Char Grilled Lamb with Israeli Cous Cous, Oven Roast Tomatoes & Balsamic

For those of you who haven't already noticed, sometimes I can be a bit general with my measurements, ingredients and cooking methods... The reason for this being that I think that the only time you need to really stick to a recipe is when cooking desserts (predominantly baked desserts). The truth of the matter is, I treat recipes as more of an inspiration rather then a strict guide to follow.
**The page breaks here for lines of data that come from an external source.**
(** * rgb2hsi: the numeric core of [utils.py] and the helpers of [trainer.py]

    A shallow embedding of the patch tiling planner ([PatchGenerator]), the
    spectral-angle loss ([reconstruction_SADloss]), the MATLAB-style bicubic
    resampler ([cubic], [calculate_weights_indices], [imresize]) and the focal
    frequency loss ([FocalFrequencyLoss]) of [utils.py], with the properties
    the specification states about them; further the text files
    ([text_save], [text_readlines]) and the dataset factories of [utils.py],
    and the learning-rate schedule and the checkpoints of [trainer.py].

    Conventions.  Python integers are [Z].  Real-valued tensor entries are
    exact rationals ([Q]) wherever the property is about the arithmetic that
    the code writes down, and so is the learning rate of [trainer.py]; the
    IEEE special values that the focal frequency loss handles explicitly
    (NaN, infinities) are modelled by the type [xreal]; the cosine similarity of the spectral-angle loss is instantiated
    over binary64 and over the real numbers.  Exceptions raised by the code
    are results in [option] or in a sum type carrying the kind of the
    exception.

    The first part holds the definitions, the second part the properties. *)

From Stdlib Require Import ZArith QArith Qround Qabs Lia Lqa List Bool Morphisms Finite.
From Stdlib Require Import Floats.
From Stdlib Require Reals Lra.
From Stdlib Require Qpower String Ascii DecimalString DecimalZ.
Import ListNotations.

Local Open Scope Z_scope.

(** * Part I: definitions *)

(** ** Python helpers *)

(** [range(n)]: the integers [0 .. n-1], empty when [n <= 0]. *)
Definition range (n : Z) : list Z := map Z.of_nat (seq 0 (Z.to_nat n)).

(** [int(np.ceil(a / b))] for integers [a] and [b <> 0]: the exact ceiling
    of the quotient.  The code forms the quotient in binary64; for
    [0 <= a < 2^53] and [0 < b] the ceiling of the rounded quotient is the
    exact one (a quotient that is no integer lies at least [1 / b] above the
    integer below it, which is more than half a unit in the last place),
    and from [2^53] on the two can differ. *)
Definition ceil_div (a b : Z) : Z := - ((- a) / b).

(** ** PatchGenerator *)

Module PatchGrid.

(** The fields set by [PatchGenerator.__init__]. *)
Record PatchGenerator : Type := mkPatchGenerator {
  H : Z;
  W : Z;
  padding : Z;
  patch_size : Z
}.

(** [_calc_patch_size]: the default patch size is [H // 2 + padding]. *)
Definition _calc_patch_size (H padding : Z) (patch_size : option Z) : Z :=
  match patch_size with
  | None => H / 2 + padding
  | Some p => p
  end.

(** [PatchGenerator(H, W, patch_size, padding)]. *)
Definition init (H W : Z) (patch_size : option Z) (padding : Z) : PatchGenerator :=
  mkPatchGenerator H W padding (_calc_patch_size H padding patch_size).

(** A yielded tuple
    [(h, w, top_padding, left_padding, bottom_padding, right_padding)]. *)
Record patch : Type := mkPatch {
  p_h : Z;
  p_w : Z;
  top_padding : Z;
  left_padding : Z;
  bottom_padding : Z;
  right_padding : Z
}.

(** The offset of tile [i] out of [n] along an axis of length [len]. *)
Definition offset (len patch_size padding n i : Z) : Z :=
  if i =? 0 then 0
  else if i =? n - 1 then len - patch_size
  else i * (patch_size - 2 * padding).

(** The padding at the start side of tile [i]. *)
Definition start_padding (padding i : Z) : Z :=
  if i =? 0 then 0 else padding.

(** The padding at the end side of tile [i] out of [n]; the test for the
    last tile is the [elif] of the test for the first one. *)
Definition end_padding (padding n i : Z) : Z :=
  if i =? 0 then padding
  else if i =? n - 1 then 0
  else padding.

(** [next_patch]: the sequence of tuples the generator yields, rows outer and
    columns inner.  [None] is the [ZeroDivisionError] raised by the block
    count when [patch_size = 2 * padding]. *)
Definition next_patch (g : PatchGenerator) : option (list patch) :=
  let stride := patch_size g - padding g * 2 in
  if stride =? 0 then None
  else
    let H_block_num := ceil_div (H g - padding g * 2) stride in
    let W_block_num := ceil_div (W g - padding g * 2) stride in
    Some (flat_map (fun i =>
      let h := offset (H g) (patch_size g) (padding g) H_block_num i in
      let top := start_padding (padding g) i in
      let bottom := end_padding (padding g) H_block_num i in
      map (fun j =>
        let w := offset (W g) (patch_size g) (padding g) W_block_num j in
        let left := start_padding (padding g) j in
        let right := end_padding (padding g) W_block_num j in
        mkPatch h w top left bottom right) (range W_block_num))
      (range H_block_num)).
I fully encourage you, my readers, to take my recipes and make them your own. To utilise what is available, what you like and the skills you have (however basic or great) to interpret these recipes to suit you. It really is my philosophy as a chef and as someone who has to provide edible meals for dinner every night.

There are no rules in the kitchen but the ones you make yourself, and if you try new things then you're only going to benefit- either from enjoying your triumphs or learning from your failures.

So with that in mind...

You will need... (2 generous serves)
400gr lamb (use whatever cut you like- loin, chops or cutlets. We used rump, which worked well because it was tenderised with the marinade and well rested after we seared it and is a lot cheaper then cutlets or loin)
Marinade...
1/4 cup red wine
2 Tbs olive oil
2 sprigs thyme
1/4 tsp dried chilli
1 sprig rosemary
1 clove garlic, crushed
salt & black pepper

1 cup Israeli cous cous (sometimes called pearl cous cous)
4 spears asparagus, sliced at an angle
2 large, ripe tomatoes
1 Tbs balsamic vinegar
salt and pepper
handful of fresh rocket

Method...
1. Place the lamb all the marinade ingredients into a resealable bag. Massage the marinade into the lamb and seal up the bag, place it in the fridge for a few hours.
2. Cut the eye out of the tomato, then cut each tomato into eighths. Place them on a lined tray (or on a rack on a tray to allow to air), and sprinkle with salt, pepper and any herbs you like. Pop in the oven at  70 degrees celsius for 4 hours, or until semi-dried.

3. Cook the Israeli cous cous according to packet instructions (usually 125gr of cous cous to a cup of boiling water, with salt and olive oil), once cooked, stir in the asparagus and allow the residual heat to cook to al-dente.

4. Sear the lamb on the barbecue, or in a hot pan with a little oil, cook as desired. Mix the tomatoes, rocket, olive oil and balsamic with the cous cous and asparagus. Serve as desired (you could mix the lamb through the cous cous if you like) and drizzle with a touch more balsamic and olive oil.